My mind raced just like yours might be now. Robin Williams, my favorite actor. Teddy Roosevelt, my favorite conservationist President. John Muir, my favorite West Coast naturalist. Sigurd Olson, my favorite Northwoods naturalist. My grandmother, who passed when I was in elementary school. I thought for a moment. Samuel Boardman. I would like to have lunch with our very own Sam Boardman.
Samuel H. Boardman was the first Parks Superintendent for Oregon State Parks. He was around for the birth of our Oregon State Park system, and our system grew mightily under his watch. (Between 1929 and 1950, Oregon State Parks blossomed from 46 to 181 park properties with acreage swelling from 4,000 to 66,000 acres.) As charismatic as Robin Williams, as passionate about conservation as Roosevelt, with the heart of a naturalist, and the wisdom of a grandparent, what I wouldn’t give to be in presence of “the father of the Oregon State Parks system.”
I fell in love with Samuel Boardman while working at Silver Falls State Park. Early on, I found in the park archives a lengthy letter dated November 1951 from Sam to his successor, Chester H. Armstrong about the history and future of Silver Falls. I read, reread, highlighted, and read to others my favorite passages in this letter.
Samuel H. Boardman. Oregon State Parks Superintendent from 1929 to 1950.

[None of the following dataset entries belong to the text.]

(* ===== verification/TcpLoops.v ===== *)
(** * TcpLoops: the descriptors the server opens and closes

    [fds_step e e' op cl]: between the two environments the descriptors [op]
    were opened and [cl] closed, in these orders. *)

From S2P Require Import Prelude Types State BufferProvider Kernel Controller TaskPool Task Tcp TcpSpec.
Import SPSockTcp.

Record fds_step {W} (e e' : Env W) (op cl : list Z) : Prop := {
  fs_opened : opened e' = opened e ++ op;
  fs_closed : closed e' = closed e ++ cl }.

Lemma fds_refl {W} (e : Env W) : fds_step e e [] [].
Proof. by constructor; rewrite app_nil_r. Qed.

Lemma fds_trans {W} (e1 e2 e3 : Env W) o1 c1 o2 c2 :
  fds_step e1 e2 o1 c1 -> fds_step e2 e3 o2 c2 -> fds_step e1 e3 (o1 ++ o2) (c1 ++ c2).
Proof. intros [O1 C1] [O2 C2]. constructor; by rewrite ?O2, ?O1, ?C2, ?C1, app_assoc. Qed.

Lemma fds_call {W} `{Kernel W} {A} (c : syscall A) (e : Env W) :
  fds_step e (call c e).2 (opened_ev (Ev c (call c e).1)) (closes c).
Proof. constructor; [apply opened_call|apply closed_closes]. Qed.

Section loops.
Context {W P TP U : Type}.
Context `{HW : Kernel W} `{HB : BufferProvider P} `{HT : TaskPool SockTaskTcp TP} `{HC : Callbacks U}.
Implicit Types s : state W P TP U.

(** One system call and its effect on the descriptors. *)
Lemma sys_fds {A} (c : syscall A) s :
  exists r e, sys c s = Some (r, set_env e s) /\ fds_step (env s) e (opened_ev (Ev c r)) (closes c).
Proof. eexists _, _. split; [apply sys_run|apply fds_call]. Qed.

Lemma sys__fds {A} (c : syscall A) s :
  exists r e, sys_ c s = Some (tt, set_env e s) /\ fds_step (env s) e (opened_ev (Ev c r)) (closes c).
Proof. eexists _, _. split; [apply sys__run|apply fds_call]. Qed.

Lemma close_fds fd s :
  exists e, sys_ (Close fd) s = Some (tt, set_env e s) /\ fds_step (env s) e [] [fd].
Proof. destruct (sys__fds (Close fd) s) as (r & e & ? & ?). by exists e. Qed.

(** ** Listen *)

(** [s] with another [listenfd] and kernel. *)
Definition relisten fd e s : state W P TP U := set_inst (set_listenfd fd (inst s)) (set_env e s).

Lemma listen_failed_run fd e s :
  exists e', listen_failed (relisten fd e s) = Some (false, relisten (-1) e' s) /\
    fds_step e e' [] [fd].
Proof.
  unfold listen_failed. rewrite (bind_some _ _ _ _ _ (field_run _ _)).
  destruct (close_fds fd (relisten fd e s)) as (e' & Hrun & He).
  simpl listenfd. rewrite (bind_some _ _ _ _ _ Hrun). by exists e'.
Qed.

(** What [Listen] may end with: a refusal that changes nothing, a failure
    that leaves no descriptor behind, or a listening socket. *)
Inductive listen_outcome s : bool -> state W P TP U -> Prop :=
  | Listen_refused e : fds_step (env s) e [] [] -> listen_outcome s false (set_env e s)
  | Listen_failed e fds : fds_step (env s) e fds fds -> listen_outcome s false (relisten (-1) e s)
  | Listening fd e :
      fds_step (env s) e [fd] [] ->
      listen_outcome s true
        (set_inst (set_status (Z.lor (status (inst s)) 0x1) (set_listenfd fd (inst s))) (set_env e s)).

Lemma listen_failed_outcome fd e s :
  fds_step (env s) e [fd] [] ->
  exists s', listen_failed (relisten fd e s) = Some (false, s') /\ listen_outcome s false s'.
Proof.
  intros He. destruct (listen_failed_run fd e s) as (e' & -> & He').
  eexists. split; [done|]. apply (Listen_failed _ _ [fd]).
  exact (fds_trans _ _ _ _ _ _ _ He He').
Qed.

Lemma bind_listen_spec fd addr e s :
  fds_step (env s) e [fd] [] ->
  exists b s', bind_listen fd addr (relisten fd e s) = Some (b, s') /\ listen_outcome s b s'.
Proof.
  intros He. unfold bind_listen. set (c := Bind _ _ _).
  destruct (sys_fds c (relisten fd e s)) as (r & e1 & Hrun & He1).
  rewrite (bind_some _ _ _ _ _ Hrun). pose proof (fds_trans _ _ _ _ _ _ _ He He1) as He2. simpl in He2.
  change (set_env e1 (relisten fd e s)) with (relisten fd e1 s).
  destruct r as [?|[]]; [exists false; by apply listen_failed_outcome|].
  destruct (sys_fds (Listen_on fd) (relisten fd e1 s)) as (r & e3 & Hrun3 & He3).
  rewrite (bind_some _ _ _ _ _ Hrun3). pose proof (fds_trans _ _ _ _ _ _ _ He2 He3) as He4. simpl in He4.
  change (set_env e3 (relisten fd e1 s)) with (relisten fd e3 s).
  destruct r as [?|[]]; [exists false; by apply listen_failed_outcome|].
  eexists true, _. split; [done|]. exact (Listening s fd e3 He4).
Qed.

Lemma INIT_fds af ip port (e : Env W) :
  fds_step e (SOCKADDR_IN.INIT af ip port e).2 [] [].
Proof.
  unfold SOCKADDR_IN.INIT. destruct ip as [ip|]; [|apply fds_refl].
  pose proof (fds_call (Inet_pton af ip) e) as He. destruct (call _ e) as [r e1]. exact He.
Qed.

Lemma Listen_spec af port ip s :
  exists b s', Listen af port ip s = Some (b, s') /\ listen_outcome s b s'.
Proof.
  unfold Listen. rewrite (bind_some _ _ _ _ _ (field_run _ s)). case_match.
  { exists false, s. split; [done|]. replace s with (set_env (env s) s) at 2 by (by destruct s).
    apply Listen_refused, fds_refl. }
  rewrite (bind_some _ _ _ _ _ (gets_run _ s)).
  pose proof (INIT_fds af ip port (env s)) as He.
  destruct (SOCKADDR_IN.INIT af ip port (env s)) as [addr e]. simpl in He.
  rewrite (bind_some _ _ _ _ _ (modify_run _ s)).
  destruct addr as [addr|]; [|eexists false, _; split; [done|]; exact (Listen_refused s e He)].
  destruct (sys_fds (Socket_create af true) (set_env e s)) as (r & e1 & Hrun1 & He1).
  rewrite (bind_some _ _ _ _ _ Hrun1). pose proof (fds_trans _ _ _ _ _ _ _ He He1) as He2. simpl in He2.
  destruct r as [?|fd].
  { eexists false, _. split; [done|]. exact (Listen_failed s e1 [] He2). }
  rewrite (bind_some _ _ _ tt (relisten fd e1 s)) by done.
  destruct (sys_fds (Setsockopt fd (SO_REUSEADDR 1)) (relisten fd e1 s)) as (r & e3 & Hrun3 & He3).
  rewrite (bind_some _ _ _ _ _ Hrun3). pose proof (fds_trans _ _ _ _ _ _ _ He2 He3) as He4. simpl in He4.
  change (set_env e3 (relisten fd e1 s)) with (relisten fd e3 s).
  destruct r as [err|[]].
  { rewrite (bind_some _ _ _ _ _ (ret_run _ _)). exists false. by apply listen_failed_outcome. }
  destruct (sys_fds (Setsockopt fd (SO_REUSEPORT 1)) (relisten fd e3 s)) as (r & e5 & Hrun5 & He5).
  rewrite (bind_some _ _ _ _ _ Hrun5). pose proof (fds_trans _ _ _ _ _ _ _ He4 He5) as He6. simpl in He6.
  change (set_env e5 (relisten fd e3 s)) with (relisten fd e5 s).
  destruct r as [err|[]]; [exists false; by apply listen_failed_outcome|by apply bind_listen_spec].
Qed.

(** ** IO threads *)

(** [s] with other threads and another kernel. *)
Definition relooped infos e s : state W P TP U := set_inst (set_loopInfo infos (inst s)) (set_env e s).

Definition loop_fds (i : IOThreadInfo) : list Z := [epollfd i; exitfd i].

Lemma create_loop_spec infos e s :
  exists ok e' op cl infos',
    create_loop (relooped infos e s) = Some (ok, relooped (infos ++ infos') e' s) /\
    fds_step e e' op cl /\
    if (ok : bool) then length infos' = 1%nat /\ op = infos' ≫= loop_fds /\ cl = [] /\
      Forall (fun i => count i = 0) infos'
    else infos' = [] /\ op ≡ₚ cl.
Proof.
  unfold create_loop. set (s0 := relooped infos e s).
  destruct (sys_fds Epoll_create1 s0) as (r & e1 & Hrun1 & He1).
  rewrite (bind_some _ _ _ _ _ Hrun1). change (set_env e1 s0) with (relooped infos e1 s).
  change (env s0) with e in He1.
  destruct r as [?|ep].
  { exists false, e1, [], [], []. by rewrite app_nil_r. }
  destruct (sys_fds Eventfd (relooped infos e1 s)) as (r & e2 & Hrun2 & He2).
  rewrite (bind_some _ _ _ _ _ Hrun2). change (set_env e2 _) with (relooped infos e2 s).
  pose proof (fds_trans _ _ _ _ _ _ _ He1 He2) as He3. simpl in He3.
  destruct r as [?|ex].
  { destruct (close_fds ep (relooped infos e2 s)) as (e4 & Hrun4 & He4).
    rewrite (bind_some _ _ _ _ _ Hrun4). exists false, e4, [ep], [ep], [].
    rewrite app_nil_r. split; [done|]. split; [exact (fds_trans _ _ _ _ _ _ _ He3 He4)|done]. }
  set (c := Epoll_ctl _ _ _ _). destruct (sys_fds c (relooped infos e2 s)) as (r & e4 & Hrun4 & He4).
  rewrite (bind_some _ _ _ _ _ Hrun4). change (set_env e4 _) with (relooped infos e4 s).
  pose proof (fds_trans _ _ _ _ _ _ _ He3 He4) as He5. simpl in He5.
  destruct r as [?|[]].
  { destruct (close_fds ep (relooped infos e4 s)) as (e6 & Hrun6 & He6).
    rewrite (bind_some _ _ _ _ _ Hrun6). change (set_env e6 _) with (relooped infos e6 s).
    destruct (close_fds ex (relooped infos e6 s)) as (e7 & Hrun7 & He7).
    rewrite (bind_some _ _ _ _ _ Hrun7). exists false, e7, [ep; ex], [ep; ex], [].
    rewrite app_nil_r. split; [done|].
    split; [exact (fds_trans _ _ _ _ _ _ _ (fds_trans _ _ _ _ _ _ _ He5 He6) He7)|done]. }
  rewrite (bind_some _ _ _ _ _ (field_run _ _)).
  exists true, e4, [ep; ex], [], [mkIOThreadInfo 0 ep ex]. split_and!; try done. by apply Forall_singleton.
Qed.

Lemma create_loops_spec n infos e s :
  exists e' op cl infos',
    create_loops n (relooped infos e s) = Some (tt, relooped (infos ++ infos') e' s) /\
    fds_step e e' ((infos' ≫= loop_fds) ++ op) cl /\ op ≡ₚ cl /\
    (length infos' <= n)%nat /\ (length infos' = n -> op = [] /\ cl = []) /\
    Forall (fun i => count i = 0) infos'.
Proof.
  revert infos e. induction n as [|n IH]; intros infos e; simpl.
  { exists e, [], [], []. rewrite app_nil_r. split_and!; try done. apply fds_refl. }
  destruct (create_loop_spec infos e s) as (ok & e1 & op & cl & infos1 & Hrun & He & Hok).
  rewrite (bind_some _ _ _ _ _ Hrun). destruct ok.
  - destruct Hok as (Hl & -> & -> & Hz).
    destruct (IH (infos ++ infos1) e1) as (e2 & op2 & cl2 & infos2 & Hrun2 & He2 & Hp & Hn & Hall & Hz2).
    exists e2, op2, cl2, (infos1 ++ infos2). rewrite app_assoc, length_app. split; [done|].
    pose proof (fds_trans _ _ _ _ _ _ _ He He2) as He3. simpl in He3.
    rewrite bind_app, <- app_assoc. split_and!; [done|done|lia| |by apply Forall_app]. intros ?. apply Hall. lia.
  - destruct Hok as [-> Hp]. exists e1, op, cl, []. split_and!; [done|done|done|simpl; lia|done|done].
Qed.

Lemma close_loops_spec l s :
  exists e, for_each close_loop l s = Some (tt, set_env e s) /\
    fds_step (env s) e [] (l ≫= loop_fds).
Proof.
  revert s. induction l as [|i l IH]; intros s; simpl.
  { exists (env s). split; [by destruct s|apply fds_refl]. }
  destruct (close_fds (epollfd i) s) as (e1 & Hrun1 & He1).
  destruct (close_fds (exitfd i) (set_env e1 s)) as (e2 & Hrun2 & He2).
  assert (Hi : close_loop i s = Some (tt, set_env e2 s)).
  { unfold close_loop. by rewrite (bind_some _ _ _ _ _ Hrun1), Hrun2. }
  rewrite (bind_some _ _ _ _ _ Hi). destruct (IH (set_env e2 s)) as (e3 & Hrun3 & He3).
  exists e3. split; [exact Hrun3|].
  exact (fds_trans _ _ _ _ _ _ _ (fds_trans _ _ _ _ _ _ _ He1 He2) He3).
Qed.

Lemma CreateIOEventLoop_spec num s :
  loopInfo (inst s) = [] -> 0 <= num ->
  exists b e infos op cl s', CreateIOEventLoop num s = Some (b, s') /\
    fds_step (env s) e op cl /\
    s' = set_inst (set_loops (loops (inst s')) (inst (relooped infos e s))) (relooped infos e s) /\
    if (b : bool) then
      Z.of_nat (length infos) = num /\ op = infos ≫= loop_fds /\ cl = [] /\
      loops (inst s') = loops (inst s) ++ ((fun i => (epollfd i, exitfd i)) <$> infos) /\
      Forall (fun i => count i = 0) infos
    else op ≡ₚ cl /\ loops (inst s') = loops (inst s).
Proof.
  intros Hl Hn. unfold CreateIOEventLoop.
  destruct (create_loops_spec (Z.to_nat num) [] (env s) s)
    as (e1 & op & cl & infos & Hrun & He & Hp & Hlen & Hall & Hz).
  assert (Hs : s = relooped [] (env s) s).
  { destruct s as [[] ? ? ? ? ? ? ? ? ? ?]. simpl in Hl. by subst. }
  rewrite <- Hs in Hrun. simpl in Hrun. rewrite (bind_some _ _ _ _ _ Hrun).
  rewrite (bind_some _ _ _ _ _ (field_run _ _)). change (loopInfo (inst (relooped infos e1 s))) with infos.
  destruct (Z.eqb_spec (Z.of_nat (length infos)) num) as [E|E]; cbn [negb].
  - rewrite (bind_some _ _ _ _ _ (field_run _ _)).
    destruct Hall as [-> ->]; [lia|]. rewrite app_nil_r in He.
    eexists true, e1, infos, _, _, _. split; [done|]. split; [exact He|]. split; [done|]. by split_and!.
  - destruct (close_loops_spec infos (relooped infos e1 s)) as (e2 & Hrun2 & He2).
    rewrite (bind_some _ _ _ _ _ Hrun2).
    eexists false, e2, infos, _, _, _. split; [done|].
    split; [exact (fds_trans _ _ _ _ _ _ _ He He2)|]. split; [done|]. split; [|done].
    rewrite app_nil_r, Hp. by rewrite (Permutation_app_comm cl).
Qed.
End loops.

Most memorable for me was the two entire pages Sam took justify the need for a “carving unit” at Silver Falls—a wonderfully colorful, poetic, and passionate piece with the gist of the argument being that humans have an innate need to carve—and rather than have them desecrate restrooms, picnic tables, and trees, we should designate a place for them to do so. Further, Boardman believed that such a project for open, rather than covert, carving could actually be shocking enough to change a person’s ways:
To make people think, you must jolt them. Can’t you see the carriage of this lesson of preservation lingering with the visitor throughout the day, after he has stood before this shrine of destruction? Can’t you see this same conservationist, after imbibing his entry lesson, stepping up to some carving vandal and requesting him to desist?
Somewhere, somehow, the lesson of preservation must be put over to the American people. Somewhere a start has to be made. If through a log, a privy, then so be it. If you know of a better way of preachment, the house tops are yours for the asking. This merits your deepest consideration for an American principle of “To have and to hold” is at stake.
It seems like too small of a detail to even mention, but Boardman was passionate about all aspects of parks and the preservation of them. He touches all in his letter, leaving Armstrong with these final thoughts: “A recreational kingdom is placed in your hand. Build unto it. Guard that which has been [built].”
Upper Latourell Falls in the early 1900s when there was a bridge across the middle of the falls. OSU Digital Archives.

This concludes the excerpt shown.